> [Required work]: Where in the data below does the word "unfold" appear? Copy each line that holds it.

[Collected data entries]
Lemma rstrip_idemp s : Py.rstrip (Py.rstrip s) = Py.rstrip s.
Proof.
  induction s as [|c s IH]; [reflexivity|].
  cbn [Py.rstrip]. destruct (Py.rstrip s) as [|d r] eqn:Er.
  - destruct (Py.isspace c) eqn:E; [reflexivity|].
    cbn [Py.rstrip]. rewrite E. reflexivity.
  - change (Py.rstrip (String c (String d r)))
      with (match Py.rstrip (String d r) with
            | "" => if Py.isspace c then "" else String c ""
            | r' => String c r'
            end).
    rewrite IH. reflexivity.
Qed.

Lemma strip_idemp s : Py.strip (Py.strip s) = Py.strip s.
Proof.
  unfold Py.strip. destruct (lstrip_head s) as [->|(c & t & -> & E)].
  - reflexivity.
  - rewrite (rstrip_cons_nonspace c t E). cbn [Py.lstrip]. rewrite E.
    rewrite <- (rstrip_cons_nonspace c t E). apply rstrip_idemp.
Qed.

Lemma rstrip_app_space s c :
  Py.isspace c = true -> Py.rstrip (s +:+ String c "") = Py.rstrip s.
Proof.
  intros E. induction s as [|d s IH].
  - change ("" +:+ String c "") with (String c "").
    cbn [Py.rstrip]. rewrite E. reflexivity.
  - rewrite str_app_cons. cbn [Py.rstrip]. rewrite IH. reflexivity.
Qed.

Lemma lstrip_app_space s c :
  Py.isspace c = true ->
  Py.lstrip (s +:+ String c "")
  = match Py.lstrip s with "" => "" | t => t +:+ String c "" end.
Proof.
  intros E. induction s as [|d s IH].
  - change ("" +:+ String c "") with (String c "").
    cbn [Py.lstrip]. rewrite E. reflexivity.
  - rewrite str_app_cons. cbn [Py.lstrip].
    destruct (Py.isspace d); [exact IH|reflexivity].
Qed.

Lemma strip_app_space s c :
  Py.isspace c = true -> Py.strip (s +:+ String c "") = Py.strip s.
Proof.
  intros E. unfold Py.strip. rewrite (lstrip_app_space s c E).
  destruct (Py.lstrip s) as [|d t]; [reflexivity|].
  apply rstrip_app_space, E.
Qed.

Lemma chars_lstrip s x : x ∈ chars (Py.lstrip s) -> x ∈ chars s.
Proof.
  induction s as [|c s IH]; [intros H; exact H|].
  cbn [Py.lstrip]. destruct (Py.isspace c); [|intros H; exact H].
  intros H. cbn [chars]. apply list_elem_of_further, IH, H.
Qed.

Lemma chars_rstrip s x : x ∈ chars (Py.rstrip s) -> x ∈ chars s.
Proof.
  induction s as [|c s IH]; [intros H; exact H|].
  cbn [Py.rstrip]. destruct (Py.rstrip s) as [|d r].
  - destruct (Py.isspace c); [intros H; inversion H|].
    cbn [chars]. intros H%list_elem_of_singleton. subst x.
    apply list_elem_of_here.
  - cbn [chars] in *. intros [->|H]%elem_of_cons.
    + apply list_elem_of_here.
    + apply list_elem_of_further, IH, H.
Qed.

Lemma chars_strip s x : x ∈ chars (Py.strip s) -> x ∈ chars s.
Proof. intros H. apply chars_lstrip, chars_rstrip, H. Qed.

Lemma rstrip_empty_lstrip s : Py.rstrip s = "" -> Py.lstrip s = "".
Proof.
  induction s as [|c s IH]; [reflexivity|].
  cbn [Py.rstrip Py.lstrip]. destruct (Py.rstrip s); [|discriminate].
  destruct (Py.isspace c); [intros _; apply IH; reflexivity|discriminate].
Qed.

> [Answer space]:
  unfold Py.strip. destruct (lstrip_head s) as [->|(c & t & -> & E)].
  intros E. unfold Py.strip. rewrite (lstrip_app_space s c E).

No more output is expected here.